Round Rock Leader
Saturday, May 21, 2005
By Emsud Horozovic, City of Round Rock Forestry Manager
During the last few months we’ve had lots of rain, some hail, and falling green things from the sky. Yep, that’s right—wiggly, silky, squirmy, little wormy things that get in your hair; drop onto your salad (extra protein?), lawn chairs, cars; and get smashed under your feet. Welcome to a Texas spring!
The little green caterpillars are called “leaf rollers”. The name applies to several types of caterpillars that roll foliage around themselves as they feed, creating shelter from predators such as birds. The caterpillars spin sticky webbing as they roll new growth, attracting dust and dirt, which also helps conceal them. In our area, the caterpillar is light green, slender, and about ½-1 inch in length. They have a black spot on their heads. When disturbed, they wiggle furiously and try to escape by dropping to the ground on a thread of silk.
The species we’re addressing today are normally found on oak species, though other species may be found on pecans, hackberries, and walnut trees. The behavior and attributes are similar. The caterpillars do not necessarily appear every year, and in most cases they do not kill the trees.
Natural enemies of leaf roller caterpillars include birds, particularly mockingbirds, and parasitic wasps. If significant feeding damage is occurring, insecticidal sprays containing carbaryl (Sevin®), malathion, or the biological caterpillar sprays that contain Bacillus thuringiensis may be applied for control. The ideal time for applying an insecticide is when the insects begin their last week of voracious feeding, or around mid-April—that is right now!
When any tree is defoliated during the growing season, serious damage can occur. Green leaves manufacture sugar that is later converted into other carbohydrates that allow the tree to grow, thus keeping the plant healthy. When trees are defoliated, manufacture of sugar is essentially stopped and growth of the trees does not occur.
Trees can maintain life for short periods by using their reserve food supply but are more susceptible to disease and insect attack when weakened. Complete defoliation year after year could result in tree death, especially under drought conditions.
If the tree has received light or moderate defoliation, all that is needed is watering of the tree for several months to maintain their vigor.

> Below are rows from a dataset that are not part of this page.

(** C21. Printing a user identifier and parsing the text.  A buffer with room for
    the text and its terminator receives it, a smaller one receives its
    beginning and the result is -ENOSPC.  A text of at most 100 characters parses
    back to the key that was printed, and only the version of the destination,
    which the parser never writes, is kept.  A key may print to 104
    characters: a longer text than 100 is refused with -ENAMETOOLONG and the
    destination is unchanged. *)
Theorem user_id_roundtrip u r :
  user_id_ok u -> length (rncui_v0_uint64 r) = 6%nat ->
  let s := RAFT_NET_CLIENT_USER_ID_FMT u in
  slen s <= 104 /\
  (forall len, slen s < len ->
     raft_net_client_user_id_to_string (Some u) true len = (0, Some s)) /\
  (forall len, 0 < len <= slen s ->
     raft_net_client_user_id_to_string (Some u) true len =
       (- ENOSPC, Some (take (Z.to_nat (len - 1)) s))) /\
  (slen s <= 100 ->
     raft_net_client_user_id_parse match_ (Some s) (Some r) 0 =
       Some (0, Some {| rncui_v0_uint64 := rncui_v0_uint64 u; rncui_version := rncui_version r |})) /\
  (100 < slen s ->
     raft_net_client_user_id_parse match_ (Some s) (Some r) 0 = Some (- ENAMETOOLONG, Some r)).
Proof.
  intros Hu Hr s. pose proof (fmt_length_le u) as Hle. fold s in Hle.
  assert (0 <= slen s) by (unfold slen; lia).
  unfold raft_net_client_user_id_to_string, raft_net_client_user_id_parse, snprintf,
    RAFT_NET_CLIENT_USER_ID_V0_STRLEN_SIZE. fold s.
  split; [done|]. repeat split; intros.
  - repeat case_match; simplify_eq; try lia. rewrite take_ge; [done | unfold slen in *; lia].
  - repeat case_match; simplify_eq; unfold slen in *; try lia. done.
  - case_match eqn:E; [done|]. clear E. case_match; [lia|].
    unfold s. rewrite fmt_match, strtok_fmt, parse_loop_fmt by done. done.
  - case_match eqn:E; [done|]. clear E. case_match; [done | lia].
Qed.
End user_id_props.

(** ** A concrete expression *)
Definition sim_hex_text (l : bytes) : bool :=
  forallb isxdigit l && (1 <=? slen l) && (slen l <=? 16).
Definition sim_rncui_match (l : bytes) : bool :=
  match strtok_all RAFT_NET_CLIENT_USER_ID_V0_STR_SEP l with
  | [u; a; b; c; d] =>
      (slen u =? 36) && sim_hex_text a && sim_hex_text b && sim_hex_text c && sim_hex_text d
  | _ => false
  end.

Lemma sim_hex_text_ok l : hex_text l -> sim_hex_text l = true.
Proof.
  intros [H Hl]. unfold sim_hex_text, slen.
  assert (forallb isxdigit l = true) as -> by (apply forallb_forall, List.Forall_forall, H).
  lia.
Qed.

Lemma sim_unparse_chars u : Forall uuid_char (sim_unparse u).
Proof.
  destruct (hex_digits_ok 32 u) as [H _]. rewrite forallb_forall, <- List.Forall_forall in H.
  assert (Forall uuid_char (hex_digits 32 u)) as Hh.
  { eapply Forall_impl; [exact H|]. intros b Hb. by left. }
  assert (uuid_char dash) as Hd by by right.
  unfold sim_unparse. cbv zeta.
  repeat (apply Forall_app; split); auto using Forall_take, Forall_drop, Forall_cons_2, Forall_nil_2.
Qed.
(** The loop over the members; the result tells whether this peer was found. *)
Fixpoint conf_peers_loop (members : list uuid) (i : Z) (found : bool) : N (Z * bool) :=
  match members with
  | [] => ret (0, found)
  | m :: members' =>
      let! r := ext_do (X_csn_lookup m) in
      modify (fun s => s <| ns_csn_raft_peers ::= fun l => zupd l i (csn_ptr m r) |>) ;;;
      if negb (r.1 =? 0) then ret (r.1, found)
      else
        let! this := nget ns_csn_this_peer in
        conf_peers_loop members' (i + 1) (found || bool_decide (this = Some m))
  end.

(** The pointers after the start: NULL, and initialised sockets. *)
Definition conf_reset : N unit :=
  for_each udp_listen_sockets (fun i =>
    let! r := ext_do (X_udp_socket_handle_init i) in
    ush_upd i (fun _ => {| ush_socket := r.2; ush_port := 0 |})) ;;;
  modify (fun s => s <| ns_csn_raft := None |> <| ns_csn_this_peer := None |>
                     <| ns_csn_raft_peers :=
                          replicate (Z.to_nat CTL_SVC_MAX_RAFT_PEERS) None |>).

(** What follows the reset, up to the label [cleanup]. *)
Definition conf_lookups (raft this : uuid) : N Z :=
  let! rc := conf_this_peer raft this in
  if negb (rc =? 0) then ret rc
  else
    let! r := ext_do (X_csn_lookup raft) in
    modify (fun s => s <| ns_csn_raft := csn_ptr raft r |>) ;;;
    if negb (r.1 =? 0) then ret r.1
    else
      match csn_members raft with
      | None => ret (- EINVAL)
      | Some members =>
          if Z.of_nat (length members) >? CTL_SVC_MAX_RAFT_PEERS then ret (- E2BIG)
          else
            let! p := conf_peers_loop members 0 false in
            if negb (p.1 =? 0) then ret p.1
            else
              let! client := is_client in
              if negb p.2 && negb client then ret (- ENODEV)
              else
                nri_upd (fun ri => ri <| ri_csn_raft := raft |> <| ri_csn_this_peer := this |>
                                      <| ri_csn_raft_peers := members |>) ;;;
                ret 0
      end.

Definition raft_net_conf_init : N Z :=
  let! ri := nri_get id in
  match uuid_parse (ri_this_peer_uuid_str ri), uuid_parse (ri_raft_uuid_str ri) with
  | Some this, Some raft =>
      if this =? raft then ret (- EINVAL)
      else
        conf_reset ;;;
        let! rc := conf_lookups raft this in
        if negb (rc =? 0) then raft_net_conf_destroy ;;; ret rc else ret 0
  | _, _ => ret (- EINVAL)
  end.
(** * Horizon client: record decoding and the resumable event stream

    A model of [clients/horizon/effect.go], [clients/horizon/operation.go]
    and of [Client.stream] from the client's main file.

    - [UnmarshalEffect] and [UnmarshalOperation] call [json.Unmarshal], which
      works by reflection on the struct type it is given.  Struct types are
      therefore data here ([GoType]: field names, JSON names, field types), a
      decoded struct is a [GoValue], and an interface value such as [Effect]
      is a pair of a dynamic type and a value, as in Go.
    - [Client.stream] talks to the network, to a context and to a handler.
      The network is a script of answers to the successive requests; the
      context and the handler are functions of what has happened so far; the
      run produces the log of what it did and how it ended. *)

From Stdlib Require Import List String Ascii ZArith Bool Lia.
Import ListNotations.
Local Open Scope string_scope.
Local Open Scope Z_scope.
Local Open Scope list_scope.
Set Warnings "-register-all".

(** ** JSON documents *)

(** What the scanner of [encoding/json] reads from a text.  Members of an
    object keep their order and their duplicates: the decoder visits them one
    by one.  A number keeps apart the literals Go can store in an integer
    field (no fraction, no exponent) from the others. *)
Inductive json : Type :=
| JNull
| JBool (b : bool)
| JInt (z : Z)
| JFloat (literal : string)
| JString (s : string)
| JArray (items : list json)
| JObject (members : list (string * json)).

(** ** Go types and values, as reflection sees them *)

(** [TTime parse] is [time.Time], whose [UnmarshalJSON] takes a string that
    [time.Parse] accepts in the RFC 3339 layout: [parse] says which do. *)

Inductive GoType : Type :=
| TString
| TBool
| TInt (bits : Z)
| TTime (parse : string -> bool)
| TPtr (elem : GoType)
| TSlice (elem : GoType)
| TStruct (fields : list (string * string * GoType)).

(** A struct field: its Go name, the name in its [json] tag, its type.  The
    fields of an embedded struct are listed in place, as [encoding/json]
    promotes them. *)
Definition Field : Type := (string * string * GoType)%type.
Definition field (name key : string) (t : GoType) : Field := (name, key, t).
Definition field_name (f : Field) : string := fst (fst f).
Definition field_key (f : Field) : string := snd (fst f).
Definition field_type (f : Field) : GoType := snd f.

Fertilization is not necessary as caterpillar droppings provide enough natural fertilization.
Oak trees that receive severe leaf damage should be fertilized and watered regularly to restore vigor. Select a balanced tree fertilizer and apply at the rate of one pound per diameter inch of the trunk. Fertilizers should be applied in a circular pattern under the drip line of the tree. The drip line is the area beneath outer most limb area, away from the trunk. A second application of fertilizer should be applied six to eight weeks later for best results. The second application should be ammonium sulfate (21-0-0), applied at the same rate eg., one pound per diameter inch of trunk.
Now that you’re ready to pick up a bottle of Sevin, are you curious about how those caterpillars “just appeared” on your tree? As an adult, the oak leaf roller is a small moth that undergoes one generation each year. Eggs from this moth are laid on twig tips and buds of several types of trees during May. Eggs remain on the buds or twigs for about ten months and begin to hatch in mid-March. The young caterpillars, the topic of this article, feed on tender new leaf growth until late April. Trees heavily infested are usually defoliated by mid to late April, at which time the fully grown caterpillars form the pupa stage on twig tips, in bark crevices, or on weeds growing near infested trees. Moths begin to emerge from the pupal stage (cocoon) about the first of May and begin to lay eggs on twigs of oak, hackberry, pecan and walnut trees. These eggs will remain dormant until next March, thus completing the one year life cycle.
So, the little worms may be driving you crazy, but it is highly unlikely that your tree will die. With appropriate amounts of water and soil nutrients, your tree will probably put out a second set of leaves.
Be sure to save this article for next March.